PROBLEM REQUIREMENTS> Could you report every line of the listing below that holds the word "error"?

DATASET EXCERPTS>
-*-*-
(* ===== verification/Engine.v ===== *)
(** * Engine: the public API

    src/intreccio.go and src/tx.go: a query text is parsed, analysed, planned
    against the indexes of the transaction and run in it; DB.Query, DB.Update
    and DB.View wrap that in transactions of a backend.  The storage engine is
    the interface [Store] (transactions of any [Txn] engine that can be opened
    and committed); a clustered backend adds the capabilities of
    [clusterBackend].  The function a caller passes to Update or View is a
    [tx_fn]: queries, each chosen by the results so far, and a final error. *)
From S2P Require Import Prelude Float64 FloatArith Values Ast Plan Scalars Text Keys Records Storage Catalog Graph Context Functions Params Eval Lexer Parser Sema Planner Bolt.
From S2P Require Import Shortest Aggregate Expand Write StableSort RangeScan Operators.
Import Ast Scalars Text Context Functions Params Eval Parser Planner Operators.

(** What the API needs of a storage engine: snapshots to read, transactions to
    write, and committing them. *)
Class Store (S T : Type) `{Txn T} := {
  begin_view : S -> T;
  begin_update : S -> T;
  commit : S -> T -> res S
}.
(** The reference store. *)
#[global] Instance reference_store : Store store store := {
  begin_view s := s;
  begin_update s := s;
  commit _ s := Ok s
}.
(** The bbolt engine: a write transaction buffers its writes and applies them in
    key order. *)
#[global] Instance bolt_store {B : Type} `{Bucket B} : Store B (Bolt.txn B) := {
  begin_view b := mkTxn b None false;
  begin_update b := mkTxn b (Some ∅) false;
  commit b t :=
    match apply_pending b (merge_sort pend_le (map_to_list (pending_of t))) with
    | (Some e, _) => Err e
    | (None, b') => Ok b'
    end
}.

Module Engine.
Section engine.
Context `{Runtime, Unicode, MapOrder}.

Record Result := mkResult { Columns : list bytes; Rows : list (list value) }.

(** The options of a query, and the cancellation context with it. *)
Record queryOptions := mkOptions { linearizable : bool; maxRows : Z; ctx : option nat }.
Definition no_options : queryOptions := mkOptions false 0 None.
Definition WithMaxRows (limit : Z) (o : queryOptions) : queryOptions :=
  if 0 <? limit then mkOptions (linearizable o) limit (ctx o) else o.
Definition canceled (o : queryOptions) : bool := bool_decide (ctx o = Some 0%nat).

(** ** Running a query in a transaction *)
Section transaction.
Context {T : Type} `{Txn T}.

(** A lookup of the planner: an error counts as no index. *)
Definition asks (p : prog bool) (t : T) : bool := match (exec p t).1 with Ok b => b | Err _ => false end.
Definition has_index (label propKey : bytes) : prog bool :=
  ol ← LookupLabel label;
  match ol with
  | None => mret false
  | Some labelID => ok ← LookupKey propKey; match ok with None => mret false | Some keyID => HasIndex labelID keyID end
  end.
Definition has_rel_index (relType propKey : bytes) : prog bool :=
  ot ← LookupType relType;
  match ot with
  | None => mret false
  | Some typeID => ok ← LookupKey propKey; match ok with None => mret false | Some keyID => HasRelIndex typeID keyID end
  end.
Definition planCatalog (t : T) : PlanCatalog :=
  mkCatalog (fun label key => asks (has_index label key) t) (Some (fun typ key => asks (has_rel_index typ key) t)).

Definition query_context (params : gmap (list Z) value) (o : queryOptions) : Context :=
  set_Ctx (ctx o) (new_context params (maxRows o)).
Definition runQuery (fuel : nat) (q : Query) (columns : list bytes) (params : gmap (list Z) value) (o : queryOptions) (t : T) : res Result * T :=
  match Plan_ q (planCatalog t) with
  | Err e => (Err e, t)
  | Ok p =>
      match exec (Run fuel p columns (query_context params o)) t with
      | (Ok (Ok rows, _), t') => (Ok (mkResult columns rows), t')
      | (Ok (Err e, _), t') => (Err e, t')
      | (Err e, t') => (Err e, t')
      end
  end.

(** ** Transactions over several queries *)
Record Tx := mkTx { tx_txn : T; tx_readOnly : bool; tx_done : bool }.
End transaction.
Arguments Tx T : clear implicits.

Definition writes (c : Clause) : bool :=
  match c with
  | CCreate _ | CMerge _ _ _ | CSet _ | CRemove _ | CDelete _ _
  | CCreateIndex _ _ _ _ | CDropIndex _ _ | CCreateConstraint _ _ _ | CDropConstraint _ _ => true
  | _ => false
  end.
Definition isWriteQuery (q : Query) : bool := existsb writes (q_Clauses q).

(** A query as the caller gives it. *)
Record request := mkRequest { rq_text : bytes; rq_params : list (bytes * goval); rq_options : queryOptions }.

(** Parsing and analysis: the query and its columns. *)
Definition prepare (r : request) : res (gmap (list Z) value * Query * list bytes) :=
  if canceled (rq_options r) then Err ErrCanceled
  else
    params ← normalizeParams (rq_params r);
    q ← Parse (rq_text r);
    columns ← Sema.Analyze q;
    Ok (params, q, columns).

Definition tx_Query {T : Type} `{Txn T} (fuel : nat) (r : request) (tx : Tx T) : res Result * Tx T :=
  if tx_done tx then (Err ErrTxDone, tx)
  else match prepare r with
  | Err e => (Err e, tx)
  | Ok (params, q, columns) =>
      if tx_readOnly tx && isWriteQuery q then (Err ErrReadOnlyTx, tx)
      else
        let '(res, t) := runQuery fuel q columns params (rq_options r) (tx_txn tx) in
        (res, mkTx t (tx_readOnly tx) (tx_done tx))
  end.

Inductive tx_fn :=
| Return (e : option error)
| Then (r : request) (k : res Result -> tx_fn).
Fixpoint run_fn {T : Type} `{Txn T} (fuel : nat) (fn : tx_fn) (tx : Tx T) : option error * Tx T :=
  match fn with
  | Return e => (e, mkTx (tx_txn tx) (tx_readOnly tx) true)
  | Then r k => let '(res, tx) := tx_Query fuel r tx in run_fn fuel (k res) tx
  end.

(** ** The local backend *)
Section local.
Context {S T : Type} `{Store S T}.

Definition local_View {A : Type} (fn : T -> res A * T) (s : S) : res A := (fn (begin_view s)).1.
Definition local_ApplyWrite {A : Type} (stage : T -> res A * T) (s : S) : res A * S :=
  match stage (begin_update s) with
  | (Err e, _) => (Err e, s)
  | (Ok r, t) => match commit s t with Ok s' => (Ok r, s') | Err e => (Err e, s) end
  end.
Definition ensureFormat (s : S) : res unit * S := local_ApplyWrite (exec EnsureFormat) s.

Definition runLocal (fuel : nat) (q : Query) (columns : list bytes) (params : gmap (list Z) value) (write : bool) (o : queryOptions) (s : S) : res Result * S :=
  if write then local_ApplyWrite (runQuery fuel q columns params (mkOptions (linearizable o) 0 (ctx o))) s
  else (local_View (runQuery fuel q columns params o) s, s).

(** The capabilities of a clustered backend; [None] is the local engine. *)
Record clusterBackend := mkClusterBackend {
  IsLeader : bool;
  Local : bool;
  ReadBarrier : option error;
  Forward : bytes -> gmap (list Z) value -> bool -> bool -> queryOptions -> res Result
}.
Definition forwards (cb : clusterBackend) (write lin : bool) : bool :=
  negb (Local cb) || (write && negb (IsLeader cb)) || (lin && negb write && negb (IsLeader cb)).
Definition Query_ (fuel : nat) (cb : option clusterBackend) (r : request) (s : S) : res Result * S :=
  match prepare r with
  | Err e => (Err e, s)
  | Ok (params, q, columns) =>
      let o := rq_options r in
      let write := isWriteQuery q in
      let run_ := runLocal fuel q columns params write o s in
      match cb with
      | None => run_
      | Some cb =>
          if forwards cb write (linearizable o) then (Forward cb (rq_text r) params write (linearizable o && negb write) o, s)
          else if linearizable o && negb write && IsLeader cb then
            match ReadBarrier cb with Some e => (Err e, s) | None => run_ end
          else run_
      end
  end.
(** [executeLocalText]: a query another node forwarded. *)
Definition executeLocalText (fuel : nat) (text : bytes) (params : gmap (list Z) value) (o : queryOptions) (s : S) : res Result * S :=
  match q ← Parse text; columns ← Sema.Analyze q; Ok (q, columns) with
  | Err e => (Err e, s)
  | Ok (q, columns) => runLocal fuel q columns params (isWriteQuery q) o s
  end.

Definition fn_result (r : option error) : res unit := match r with None => Ok tt | Some e => Err e end.
Definition Update (fuel : nat) (cb : option clusterBackend) (o : queryOptions) (fn : tx_fn) (s : S) : res unit * S :=
  if canceled o then (Err ErrCanceled, s)
  else if match cb with Some cb => negb (Local cb) || negb (IsLeader cb) | None => false end then (Err ErrTxNotOnLeader, s)
  else local_ApplyWrite (fun t => let '(e, tx) := run_fn fuel fn (mkTx t false false) in (fn_result e, tx_txn tx)) s.
Definition View (fuel : nat) (cb : option clusterBackend) (o : queryOptions) (fn : tx_fn) (s : S) : res unit :=
  if canceled o then Err ErrCanceled
  else if match cb with Some cb => negb (Local cb) | None => false end then Err ErrTxNotOnLeader
  else local_View (fun t => let '(e, tx) := run_fn fuel fn (mkTx t true false) in (fn_result e, tx_txn tx)) s.
End local.
End engine.
End Engine.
-*-*-
ANSWER BOX>
    [tx_fn]: queries, each chosen by the results so far, and a final error. *)
(** A lookup of the planner: an error counts as no index. *)
| Return (e : option error)
Fixpoint run_fn {T : Type} `{Txn T} (fuel : nat) (fn : tx_fn) (tx : Tx T) : option error * Tx T :=
  ReadBarrier : option error;
Definition fn_result (r : option error) : res unit := match r with None => Ok tt | Some e => Err e end.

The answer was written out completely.